Encouraging Math Engagement Through Games

One of the primary ways I keep my students engaged during math lessons is through the use of games. The kids love feeling like they are “playing” even when they know full-well they are practicing a math skill.

I do admit, however, that games in my class were not always as productive and engaging as they are now.

Here are some easy tips to follow to ensure the students are engaged in learning while they play math games:

  1. Walk the room. Even once all the groups are started and they seem to have the rules of the game down, you, as the teacher, need to keep circulating. There will always be that handful of students who get off-task once they notice you sit at your desk to grade papers or check your email.

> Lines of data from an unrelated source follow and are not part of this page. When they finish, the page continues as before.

(** ** C8 *)



(** ** C9 *)

(** C9. On every browser state in which the original page is among the open
    pages, the monolithic and the refactored attempt give the same verdict. *)
Theorem assess_monolithic_agrees `{E : Env} (ctx : TestContext) (b : B) :
  page ctx ∈ pages b →
  success (assess ctx b) = success (assess_monolithic b).
Proof.
  intros Hin. unfold assess, assess_monolithic. simpl.
  destruct (find_github b (pages b)) as [p|] eqn:Hf.
  - by rewrite bool_decide_eq_true_2.
  - rewrite bool_decide_eq_false_2 by (by intros [? ?]). simpl.
    apply list_elem_of_In in Hin. apply (find_none _ _ Hf _ Hin).
Qed.

(** One open page, the original one, on the wrong site. *)
Lemma assess_monolithic_agrees_witness :
  success (assess Scripted.ctx (browser Scripted.wrong_in_place))
  = success (assess_monolithic (browser Scripted.wrong_in_place)).
Proof.
  apply (assess_monolithic_agrees Scripted.ctx (browser Scripted.wrong_in_place)).
  simpl. constructor.
Defined.

(** ** C10 *)

(** C10. In a run that ends with a failed final attempt, the recorded
    result always names [05b-new-tab.png] as its artifact.  When the last
    open page of that attempt is the original page, the run has made no
    screenshot to that path, and the path holds what it held before
    Test 5 began: the artifact names a screenshot that was never taken. *)
Theorem failure_artifact_may_be_missing `{E : Env} (ctx : TestContext)
    (w : world) (c : comparison) (w1 : world) (att : attempt) (w2 w' : world) :
  visualCheck ctx w = (Ok c, w1) →
  pageVisuallyBroken c = false →
  attemptWithSelfHeal ctx w1 = (Ok att, w2) →
  success att = false →
  test5 ctx w = (Ok tt, w') →
  results w' = results w ++ [failed newTabPath] ∧
  ∃ l, log w' = log w ++ l ∧
       (last (allPages att) = Some (page ctx) →
        Forall (λ e, ¬ is_newtab_shot e) l ∧
        disk w' !! newTabPath = disk w !! newTabPath).
Proof.
  intros Hv Hb Ha Hs Hrun.
  destruct (framed_visualCheck _ _ _ _ Hv) as [R1 (l1 & Hl1 & F1) Hd1].
  destruct (framed_attemptWithSelfHeal _ _ _ _ Ha) as [R2 (l2 & Hl2 & F2) Hd2].
  revert Hrun. unfold test5. step. rewrite Hb. step.
  intros ([] & w3 & Hk & Hr)%bind_Ok_inv.
  destruct (framed_captureNewTab _ _ _ _ _ Hk) as [R3 (l3 & Hl3 & F3) _].
  rewrite recordOutcome_failure in Hr by done. inversion Hr; subst; clear Hr. simpl.
  split; [congruence|].
  exists (l1 ++ l2 ++ l3). split.
  { rewrite Hl3, Hl2, Hl1. by rewrite <- !app_assoc. }
  intros Hlast. rewrite captureNewTab_original in Hk by done.
  inversion Hk; subst; clear Hk.
  apply (f_equal length) in Hl3 as Hlen. rewrite length_app in Hlen.
  assert (l3 = []) as -> by (destruct l3; [done | simpl in Hlen; lia]).
  rewrite app_nil_r. split.
  - apply Forall_app. split.
    + eapply Forall_impl; [done|]. intros e <-. simpl.
      apply comparisonSsPath_newTabPath.
    + eapply Forall_impl; [done|]. intros e [->|He] Hshot; [done|].
      by destruct e.
  - rewrite Hd2 by apply newTabPath_far. apply Hd1.
    intros [Heq|Heq]; [by eapply comparisonSsPath_newTabPath
                      | by eapply newTabPath_diffPath].
Qed.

  2. Choose the content wisely. If the skill the game focuses on is too hard, students will become discouraged, lose focus, and many will start to guess or give up. If it is way too easy, students will finish very early, rush. and not take the game seriously. Games are best for skills that students have a grasp of, but need to practice and review more.
  3. Keep them wanting more. Just like a good vacation, which should end before you’re ready to go home. Cut it off before the students lose interest. You want your students to come in requesting to play again. When you let a game go too long, students will lose focus and get bored. The length of time can vary based on the game and content, but I have found that 15-25 minutes is an appropriate range.

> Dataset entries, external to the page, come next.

(** * SynBioAutomation.py: the capture-session program, embedded and verified

    The program is a command-line script run once per command (and once per
    cron tick).  Everything it remembers between two runs lives outside the
    process: pickle files in the working directory, the user's crontab, and
    the level of GPIO channel 12.  The embedding therefore has

    - a [World]: the file system, the pin, the installed crontab, the console
      and the shell commands issued;
    - an [Env] per process run: what the outside answers during that run
      (working directory, clock readings, gain readings of the camera, and
      whether the camera, [os.makedirs] and the crontab library accept what
      they are asked);
    - a state-and-exception monad [M] in which every function of the script
      is written statement by statement.

    The only loop of the script (polling the camera gains) has no bound, so
    it takes fuel: running out of fuel is the outcome [Hang]. *)

From Stdlib Require Import String Ascii ZArith QArith List Lia Bool Arith.
From stdpp Require Import gmap strings list fin_maps.

Local Open Scope string_scope.
Local Open Scope N_scope.

(** ** time.strftime *)

(** The broken-down local time that [time.localtime()] returns. *)
Record struct_time := mk_time {
  tm_year : N; tm_mon : N; tm_mday : N;
  tm_hour : N; tm_min : N; tm_sec : N
}.

Definition digit (d : N) : ascii := ascii_of_N (48 + d).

  4. Be sure the rules are clear. When students are unsure if the rules, they spend more time arguing with one another than they do practicing skills.
  5. Make your expectations clear. Are students allowed to move around the room? To whom do they go for help? What if someone needs to go to the bathroom during the game? What should everyone else do? Make sure you have thought these things out in advance and communicated with the students.

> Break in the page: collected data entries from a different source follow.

(** * Chat canvas layout engine: grid utilities, occupancy, slot finding,
      the placement pass and the overlap resolver.

    The JavaScript sources embedded here are
      - constants.js, utils/grid.js, utils/thread.js
      - layout/placement.js, layout/resolveOverlaps.js
      - the placement effect and the geometry helpers of ChatCanvas.jsx.

    Numbers.  JavaScript numbers are modelled as exact rationals [Q].  Every
    quantity that the layout code handles is a pixel count, half a pixel
    count (from [w / 2]) or a cell index, where double precision arithmetic
    is exact; NaN and the infinities are outside the model.  Results of
    [Math.floor], [Math.ceil] and [Math.round] are typed [Z].  Numeric
    results are compared with [==] (equality of rationals).

    Nullable fields ([x], [y], [parentId]) are options.  Identifiers are the
    strings produced by [addMessage]; the truthiness test that the code
    applies to [parentId] is [truthy]. *)

From Stdlib Require Import ZArith QArith Qround Qabs Lia Lqa Sorted.
From stdpp Require Import base option list strings gmap.

Local Open Scope Q_scope.

(** ** JavaScript numeric primitives *)

Module Math.

Definition floor (q : Q) : Z := Qfloor q.
Definition ceil (q : Q) : Z := Qceiling q.
(** [Math.round] rounds to the nearest integer, ties towards +infinity. *)
Definition round (q : Q) : Z := Qfloor (q + (1 # 2)).
Definition max (a b : Q) : Q := if Qle_bool a b then b else a.
Definition min (a b : Q) : Q := if Qle_bool a b then a else b.
Definition abs (q : Q) : Q := Qabs q.

End Math.

(** Strict comparison of numbers, [a < b]. *)
Definition Qlt_bool (a b : Q) : bool := negb (Qle_bool b a).

(** [v ?? d] on a nullable number. *)
Definition orElse (v : option Q) (d : Q) : Q :=
  match v with Some q => q | None => d end.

  6. Finally, have a backup plan. As with any lesson, even something that sounds great on paper can be a total flop on occasion. Have a plan in mind for another way your students can review the content if the game isn’t working out as planned. Maybe it’s a game you could adapt to play as a large group. Perhaps you could take the problems from the game and use them to re-teach if you realize te students haven’t mastered the content well enough to play correctly. Like we always must, be ready to be flexible!